GW873140 In Combination With Combivir In HIV Infected Subjects

Inclusion criteria:

• HIV infected subjects.
• Females must be of either non-childbearing age, or have a negative pregnancy test.
• All subjects participating in this study should be counseled on the practice of safe sex using a proven double barrier method of contraception throughout the study.
• Screening lab result of plasma HIV-1 RNA greater than or equal to 10,000 copies/mL and CD4 cell count greater than or equal to 100 cells/mm3.
• Have CC Chemokine Receptor5-tropic (R5-tropic) virus based on viral tropism test at screening visit.

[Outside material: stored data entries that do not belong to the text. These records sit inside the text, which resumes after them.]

(** C6, amended: a dict recipe whose entries' keys and values resolve, every
    key to a hashable value, resolves to the dict obtained by storing the
    resolved pairs in the recipe's iteration order.  In it, the last entry
    whose resolved key equals a given key provides the value read under that
    key, and a key that no resolved key equals is absent. *)
Theorem dict_recipe_last_write_wins
    (all_inputs : pydict) (dic : pydict) (rs : list (value * value)) :
  Forall2 (fun e r => _construct all_inputs e.1 = Ok r.1 /\
                      _construct all_inputs e.2 = Ok r.2) dic rs ->
  Forall (fun r => hashable r.1 = true) rs ->
  exists out,
    _construct all_inputs (VDict Builtin dic) = Ok (VDict Builtin out) /\
    out = store_all [] rs /\
    (forall pre k v post k0,
       rs = pre ++ (k, v) :: post ->
       Forall (fun r => key_eqb r.1 k = false) post ->
       key_eqb k0 k = true ->
       dict_lookup out k0 = Some v) /\
    (forall k0,
       Forall (fun r => key_eqb r.1 k0 = false) rs ->
       dict_lookup out k0 = None).
Proof.
  intros Hrs Hh. exists (store_all [] rs). repeat split.
  - rewrite _construct_dict_eq. unfold _construct_dict.
    by rewrite (dict_comp_Forall2 _ _ _ [] Hrs Hh).
  - intros pre k v post k0 -> Hpost Hk0.
    unfold store_all. rewrite foldl_app. simpl.
    fold (store_all [] pre).
    fold (store_all (dict_store (store_all [] pre) k v) post).
    rewrite dict_lookup_store_all_other, dict_lookup_store.
    + by rewrite key_eqb_sym, Hk0.
    + eapply Forall_impl; [exact Hpost|]. intros r Hr. simpl in *.
      by rewrite key_eqb_sym, (key_eqb_congr _ _ _ Hk0), key_eqb_sym.
  - intros k0 Hk0. by rewrite dict_lookup_store_all_other.
Qed.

• Have no drug resistance mutations in HIV-1 Reverse Transcriptase based on resistance test at screening visit.
• Be treatment-naive, defined as less than or equal to 2 weeks of treatment with a protease inhibitor (PI) or a nucleoside reverse transcriptase inhibitor/nucleotide reverse transcriptase inhibitor (NRTI/ NtRTI), or less than or equal to 7 days of therapy with a non-nucleoside reverse transcriptase inhibitor (NNRTI).

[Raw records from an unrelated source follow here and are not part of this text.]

(** * A shallow embedding of the file-transfer client (client.py)

    The client speaks a small text protocol (PUT / GET / LIST) over one TCP
    socket.  Its methods are embedded as computations in a state-and-exception
    monad over a [World] that holds the fields of the [FTPClient] object, the
    operating-system view of its socket, the working directory, the log file
    and the console.

    Conventions of the embedding.
    - A Python [bytes] value is a [string] (a sequence of 8-bit characters).
      A Python [str] is represented by its UTF-8 encoding, so [encode] is the
      identity and [decode] is a validity check.
    - A Python [int] is a [Z].  A Python [float] is the rational it denotes
      ([Q]); the only float operations of the client are the conversion of an
      [int] (rounded to 53 bits, modelled) and divisions by 1024 of values
      above 1024 (exact on binary floats).
    - An exception is a value of [exn]; a computation ends in [Val], in
      [Exc] or, when a loop is cut off by its fuel, in [OutOfFuel].
    - The socket is the operating system's: a send or a receive on a
      socket that was never connected raises OSError, and so does a send
      after the peer has reset the connection.  The peer is a script of the
      segments it delivers; when the script is exhausted the peer has
      closed, and [recv] returns the empty [bytes].
    - The methods run on a world that holds the fields as the constructor
      leaves them.  The constructor, the checks it makes on its arguments
      ([check_host], [check_port], [check_command]) and the program that
      calls it are embedded last, over an object that may still lack
      [self.connected].
    - The working directory is flat: a file is known by its name, which is
      also the name [os.listdir] shows.  A name with a "/" is a path that
      leaves the directory; what [open] makes of it is the answer of the
      file system beyond, which the world gives.  The directory can be
      written to.  The lines of client.log are kept apart from the
      directory, in [logfile]; the date that [log] puts before each line is
      left out. *)

From Stdlib Require Import ZArith QArith String Ascii List DecimalString DecimalPos Lia.
From stdpp Require Import gmap strings list fin_maps.

Local Open Scope string_scope.

(** ** Exceptions and results *)

(** The subclasses of [OSError] the client can meet, by cause. *)
Inductive oserror : Type :=
  | NotConnected        (* send/recv on a socket that was never connected *)
  | PeerReset           (* the peer reset the connection *)
  | BadDescriptor       (* the socket was closed locally *)
  | Refused (msg : string)    (* ConnectionRefusedError *)
  | Gaierror (msg : string)   (* socket.gaierror *)
  | DialTimedOut         (* any other failure of connect(), not caught *)
  | AlreadyConnected    (* connect() on a connected socket *)
  | NoSuchFile          (* FileNotFoundError *)
  | NameTooLong         (* a file name of more than 255 bytes *)
  | IsADirectory.       (* IsADirectoryError: open() on a directory *)

Inductive exn : Type :=
  | SystemExit (msg : string)
  | OSError (e : oserror)
  | ValueError
  | UnicodeDecodeError
  | IndexError
  | KeyError
  | OverflowError
  | TypeError
  | UnboundLocalError (var : string).

Inductive Res (A : Type) : Type :=
  | Val (a : A)
  | Exc (e : exn)
  | OutOfFuel.
Arguments Val {A} a.
Arguments Exc {A} e.
Arguments OutOfFuel {A}.

#[global] Instance Res_ret : MRet Res := fun A a => Val a.
#[global] Instance Res_bind : MBind Res := fun A B f r =>
  match r with
  | Val a => f a
  | Exc e => Exc e
  | OutOfFuel => OutOfFuel
  end.

(** ** Python values *)

Module Py.

(** [str(z)] for an [int]. *)
Definition str (z : Z) : string := NilZero.string_of_int (Z.to_int z).

(** [len(b)] for [bytes]. *)
Definition len_bytes (b : string) : Z := Z.of_nat (String.length b).

(** A UTF-8 continuation byte, 10xxxxxx. *)
Definition is_cont (c : ascii) : bool :=
  let n := N_of_ascii c in ((128 <=? n) && (n <=? 191))%N.

Definition in_range (lo hi : N) (c : ascii) : bool :=
  let n := N_of_ascii c in ((lo <=? n) && (n <=? hi))%N.

(** Well-formed UTF-8 (the byte sequences the strict decoder accepts: no
    overlong forms, no surrogates, nothing above U+10FFFF). *)
Fixpoint utf8_valid (s : string) : bool :=
  match s with
  | EmptyString => true
  | String b0 s1 =>
    if in_range 0 127 b0 then utf8_valid s1
    else match s1 with
    | EmptyString => false
    | String b1 s2 =>
      if in_range 194 223 b0 then is_cont b1 && utf8_valid s2
      else match s2 with
      | EmptyString => false
      | String b2 s3 =>
        if in_range 224 224 b0 then in_range 160 191 b1 && is_cont b2 && utf8_valid s3
        else if in_range 237 237 b0 then in_range 128 159 b1 && is_cont b2 && utf8_valid s3
        else if in_range 225 239 b0 then is_cont b1 && is_cont b2 && utf8_valid s3
        else match s3 with
        | EmptyString => false
        | String b3 s4 =>
          if in_range 240 240 b0 then
            in_range 144 191 b1 && is_cont b2 && is_cont b3 && utf8_valid s4
          else if in_range 241 243 b0 then
            is_cont b1 && is_cont b2 && is_cont b3 && utf8_valid s4
          else if in_range 244 244 b0 then
            in_range 128 143 b1 && is_cont b2 && is_cont b3 && utf8_valid s4
          else false
        end
      end
    end
  end.

(** [b.decode()]: the text, or UnicodeDecodeError. *)
Definition decode (b : string) : Res string :=
  if utf8_valid b then Val b else Exc UnicodeDecodeError.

• Prior treatment with any entry inhibitor, attachment inhibitor, or fusion inhibitor (experimental or approved) is not allowed.

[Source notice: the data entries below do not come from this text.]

(** X24. One call of [broadcast] during whose waits no other task changes
    the registry does not raise.  Its first loop calls [send_text] exactly
    once for every client registered when it starts (whether or not
    earlier sends raised), leaves the registry alone and collects, without
    repetition, exactly the clients whose send raised; the healthy ones get
    the message.  Its second loop then removes each collected client, every
    [remove] finding its client still registered, so the registry ends up
    as the healthy part of what it was and nothing else in memory changes.
    A following [broadcast] of that kind makes no call to a removed client,
    and neither does any handler or route run afterwards.  With no client
    registered a call changes nothing, whatever the other tasks are
    scheduled to do. *)
Theorem undisturbed_broadcast_collects_then_removes
    (others : list pause) (message next : json) (h : Hub) :
  (quiet others ->
   exists (mid h' : Hub) (dead : list ws),
    sweep others message (length (elements (dashboard_clients h)))
      (elements (dashboard_clients h)) [] h = (mid, inr dead) /\
    reap dead mid = (h', inr tt) /\
    broadcast others message h = (h', inr tt) /\
    (* the sweep *)
    wire mid = wire h ++ calls message h /\
    map to (calls message h) = elements (dashboard_clients h) /\
    (forall s, s ∈ calls message h ->
       body s = message /\ delivered s = healthy h (to s)) /\
    dashboard_clients mid = dashboard_clients h /\
    NoDup dead /\
    (forall c, c ∈ dead <-> c ∈ dashboard_clients h /\ healthy h c = false) /\
    (* the removals *)
    (forall c, c ∈ dashboard_clients h' <->
               c ∈ dashboard_clients h /\ healthy h c = true) /\
    wire h' = wire mid /\
    junctions h' = junctions h /\
    publish_clients h' = publish_clients h /\
    (* the next broadcast *)
    (forall others', quiet others' ->
       exists h'', broadcast others' next h' = (h'', inr tt) /\
         wire h'' = wire h' ++ calls next h' /\
         forall c s, c ∈ dead -> s ∈ calls next h' -> to s <> c) /\
    (forall (B : Builtins) s evs c,
       hub s = h' -> c ∈ dead -> c ∈ accepted s ->
       (c ∉ dashboard_clients (hub (run (H := B) evs s))) /\
       sent_to c (wire (hub (run (H := B) evs s))) = sent_to c (wire h'))) /\
  (* nobody registered *)
  (dashboard_clients h = ∅ -> broadcast others message h = (h, inr tt)).
Proof.
  split.
  - intros Hq.
    exists (with_wire (fun w => w ++ calls message h) h),
           (with_dashboard (fun s => s ∖ list_to_set (failed h))
              (with_wire (fun w => w ++ calls message h) h)),
           (failed h).
    assert (Hleft : forall c,
               c ∈ dashboard_clients h ∖ list_to_set (failed h) <->
               c ∈ dashboard_clients h /\ healthy h c = true).
    { intros c. rewrite elem_of_difference, elem_of_list_to_set, elem_of_failed.
      destruct (healthy h c); intuition congruence. }
    split; [by apply sweep_lone_eq|].
    split. { rewrite reap_eq; [done|apply failed_NoDup|].
             intros c Hc. apply elem_of_failed in Hc. simpl; tauto. }
    split; [rewrite broadcast_quiet by done; apply broadcast_eq|].
    split; [done|].
    split; [apply calls_to|].
    split. { intros s Hs. unfold calls in Hs.
             apply list_elem_of_fmap in Hs as (c & -> & _). done. }
    split; [done|].
    split; [apply failed_NoDup|].
    split; [apply elem_of_failed|].
    split; [exact Hleft|].
    split; [done|]. split; [done|]. split; [done|].
    split.
    + intros others' Hq'. eexists.
      split; [rewrite broadcast_quiet by done; apply broadcast_eq|]. split; [done|].
      intros c s Hc Hs <-.
      assert (Hto : to s ∈ elements (dashboard_clients
                (with_dashboard (fun s => s ∖ list_to_set (failed h))
                   (with_wire (fun w => w ++ calls message h) h)))).
      { rewrite <- calls_to with (message := next). by apply list_elem_of_fmap_2. }
      apply elem_of_elements in Hto. simpl in Hto. apply Hleft in Hto.
      apply elem_of_failed in Hc. destruct Hto, Hc. congruence.
    + intros HB s evs c Hs Hc Hacc. rewrite <- Hs. apply run_out; [done|].
      rewrite Hs. intros Hin%Hleft. apply elem_of_failed in Hc.
      destruct Hin, Hc. congruence.
  - intros E. unfold broadcast, bind, gets. rewrite E, elements_empty.
    assert (Hs : sweep others message (length (@nil ws)) [] [] h = (h, inr [])).
    { destruct others as [|p later].
      - cbn [sweep]. rewrite sweep_alone_nil, decide_True; [done|].
        rewrite E. apply size_empty.
      - rewrite sweep_nil, decide_True; [done|]. rewrite E. apply size_empty. }
    by rewrite Hs.
Qed.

• Be able to understand and follow with protocol requirements, instructions and protocol-stated restrictions.
• Signed and dated written informed consent prior to study entry.

Exclusion criteria:

• Detection of any CXC Receptor4-tropic (X4-tropic) virus, based on viral tropism test at screening.
• Any drug resistance mutations in HIV-1 Reverse Transcriptase based on resistance test at screening visit.
• Active Class C AIDS-defining illness.
• Laboratory abnormalities at screen.
• Significant blood loss prior to study start.
• Pregnant or breastfeeding women.
• Additional qualifying criteria to be determined by the physician.